Patrick Chan finished second to Evan Lysacek of the United States at last year's world championships in Los Angeles -and since then, Evgeni Plushenko and Stephane Lambiel have come out of retirement and Daisuke Takahashi has returned from injury. All three can do the Quad.
Two plus three equals ...
Fifth. The 19-year-old Chan, unable to raise his game technically and relying on perfection in everything he had in his arsenal, fell short of flawless and two positions short of a medal -but if his Canadian devotees had been hoping against hope for the miracle finish -they got it ... just not from Chan.

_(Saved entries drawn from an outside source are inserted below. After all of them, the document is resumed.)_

(* ===== verification/Interrupts.v ===== *)
(** * Interrupts: from the processor to the handlers and on to the next thread

    The C side of the interrupt entries (system/x86_64/src/interrupt/, system/x86_64/src/syscall/),
    and what the scheduler does with registers (src/scheduler/scheduler.c,
    [thread_resume] in src/process/thread.c): a [machine] is the kernel of
    Process.v with the saved registers of every thread, and the processor, which
    waits for an interrupt, or runs a user thread or a kernel thread.

    The assembly entries push the registers of the interrupted code and hand the
    record to the handler; this record is the argument [isr].  Kernel threads run
    with interrupts off.  The address space of the processor is the name of a
    context; no two contexts have the same top-level table.  [call] stands for the
    handlers of drivers, by address. *)
From S2P Require Import Prelude Dll Sched Signal Timer Pipe Fs FsPath RamfsTree File FileProofs Heap Bitmap Valloc PageTables PageTree PageMap PmanIface Pman PmanInv PmanOps PmanWrite PmanInst PmanProps ProcMem Process ExecArgs Registers IntRegistry.

(** ** The machine *)

Inductive cpu_t :=
  | Waiting_                                           (* in [wait_for_interrupt] *)
  | UserMode (thread : Z) (r : task_state_record_t)
  | KernelMode (thread : Z) (r : task_state_record_t).

(** What a page fault pushes, and the address in CR2. *)
Record page_fault_t := PageFault { pf_user : bool; fault_vaddr : Z }.

Section interrupts.
Context {V F T : Type} `{HV : VirtualRanges V} `{HF : FrameAllocator F} `{HT : PageMapper T}.
Context (ops : Z -> fs_superblock_ops_t).
Variables _SIG_COUNT SIG_CHILD SIG_PAGE : Z.
Abbreviation kern := (@kernel V F T).

Record machine := Machine {
  mk : kern; tsrs : gmap Z task_state_record_t; cpu : cpu_t; cr3 : nat; nodes : registry
}.
Definition on_kernel {A} (m : M kern A) : M machine A := zoom mk (fun k s => Machine k (tsrs s) (cpu s) (cr3 s) (nodes s)) m.
Definition on_scheduler {A} (m : M sched A) : M machine A := on_kernel (on_k_sched m).
Definition on_nodes {A} (m : M registry A) : M machine A := zoom nodes (fun l s => Machine (mk s) (tsrs s) (cpu s) (cr3 s) l) m.
Definition set_tsr (t : Z) (r : task_state_record_t) : M machine unit :=
  modify (fun s => Machine (mk s) (<[t := r]> (tsrs s)) (cpu s) (cr3 s) (nodes s)).
Definition get_tsr (t : Z) : M machine task_state_record_t := fun s => of_option Undefined (tsrs s !! t) s.
Definition set_cpu (c : cpu_t) : M machine unit := modify (fun s => Machine (mk s) (tsrs s) c (cr3 s) (nodes s)).
Definition load_page_table (c : nat) : M machine unit := modify (fun s => Machine (mk s) (tsrs s) (cpu s) c (nodes s)).

(** ** Resuming threads *)

Definition resume_tsr_kernel (t : Z) : M machine unit :=
  let! r := get_tsr t in
  do! load_page_table pman_kernel_context;
  set_cpu (KernelMode t r).
Definition resume_tsr_user (t : Z) (c : nat) : M machine unit :=
  let! r := get_tsr t in
  do! load_page_table c;
  set_cpu (UserMode t (enable_interrupts r)).

(** [signal_table_resume] up to the end of the process: whether the thread goes on. *)
Definition deliver_signal (fuel : nat) (t p : Z) : M machine bool :=
  let! d := on_kernel (on_signals p (on_table take_signal)) in
  match d with
  | DefaultAction ACT_TERMINATE => do! on_kernel (process_kill ops _SIG_COUNT SIG_CHILD fuel p); ret false
  | UserHandler h sig =>
      let! r := get_tsr t in
      let! x := on_kernel (get_process p) in
      let! r' := on_kernel (on_k_pman (push_signal_frame (paging_context x) h sig r)) in
      do! set_tsr t r';
      ret true
  | _ => ret true
  end.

The miracle was Lysacek, the one skater of them all who had a real chance to win without the four-rotation jump that has defined men's skating for two decades -and did it, despite a quad-triple combination from Plushenko, who skated last and came up a mere 1.31 points shy of Lysacek's winning 257.67 total.
Chan, relegated to the second-last flight by his seventh-place finish in Tuesday's short program, could only stand in his running shoes and watch the medal slip away. When the final flight of six skaters took the ice, Chan was in first place. He knew it wouldn't last.
"I might not have looked like the happiest person when I came off. At the Olympics, where you've seen all these amazing gold medals, it's easy to think: 'I want to give them the perfect program.' It didn't happen," said Chan.
"Before the marks came up, I felt I'd let the audience down, because I didn't give the great performance they would have enjoyed, but in the end, they still loved me, and I love Vancouver for that, and I'll always remember Vancouver for that. Kind of makes me realize how proud I am to be Canadian."
There wasn't anybody in the skating world who couldn't have told you what had to happen for Chan to finish on the podium at the 2010 Olympics. At age 19. In his home country. He had to be fear-proof, immune to the wall of sound that hit him in the solar plexus each time his name was announced over the speaker system, impervious to the nerves that seem to go directly to the knees and create fatal tension in the legs.
"It was unbelievable. It felt like tingling going from the tips of my fingers right up to my body -that's the best way I can describe it," said Chan, of the deafening roar before he took his pose at centre ice, waiting for his music to begin.
"That's why you go to the Olympics, and that's why people come back, like Evgeni, to experience that. I need to compete more, be in these moments more, enjoying those moments instead of fearing them."
Chan knew he was skating on the finest of knife-edges here. Without the big tricks, he had to be perfect at everything else, and he was not. He had to pass four skaters to get to the podium, and it was a lot to ask of his presentation marks -even for a program as dazzling as his Phantom of the Opera free skate -to carry him after he stepped out of a triple Lutz and fell on a triple Axel.
The boy can skate but admitted Thursday night that "the jumps aren't my favourite -I like all the skating that comes between them" -and somewhere in that sentiment is the key to where he goes from here. He'd better learn to love the jumps. Or else execute them all flawlessly and reliably, as Lysacek has done.
"I was too young to go to Torino, I wish I'd had one Olympics under my belt when I came here," said Chan. "This was kind of an overwhelming first Olympics, but in the end, that's why I'm looking forward to Sochi (in 2014). All I have to work on is my head and how I approach the program mentally. I think I've narrowed it down to just one thing, which is probably the mind."
It was a considerable shock to see Plushenko run through most of his material and still lose. The 27-year-old Russian vamped, wiggled, emoted and otherwise did everything he could to catch the eyes of the judges and the TV cameras -shades of one of his coach Alexei Mishin's other Olympic champions, 1994's Alexei Urmanov. But he was fighting all the jumps ever so slightly, barely hanging on to a few of them, and in a world where grade-of-execution is attached to each element, the failure to collect those additional style points added up.
There were 15 quads planned in the men's long programs, and all but a couple of them were attempted -but only a handful landed. Chan has yet to get over that hurdle in his mind.
"He can do the quad, he just doesn't have enough miles on it yet," said Mike Slipchuk, Skate Canada's high performance director, "and you look at someone like Plushenko -he's been landing quads since the late 1990s. That's a ton of mileage.
"Patrick's 19, and he's going to learn from this. Think about it, he's gone from ninth in the worlds two years ago to second last year to being considered a gold medal contender. But until you see all these guys in one place, it's hard to understand how deep this field is, and how good they all are -and Patrick's right there, too."
He could have been. But everything would have had to go right. A Canadian has never won the men's gold medal and a few skaters who had higher-powered technical stuff than Chan does have tried -Brian Orser, Kurt Browning and Elvis Stojko, to name three.
So the streak will carry on, and so will Patrick Chan's learning curve.
But even for a 19-year-old, four years is a long way away.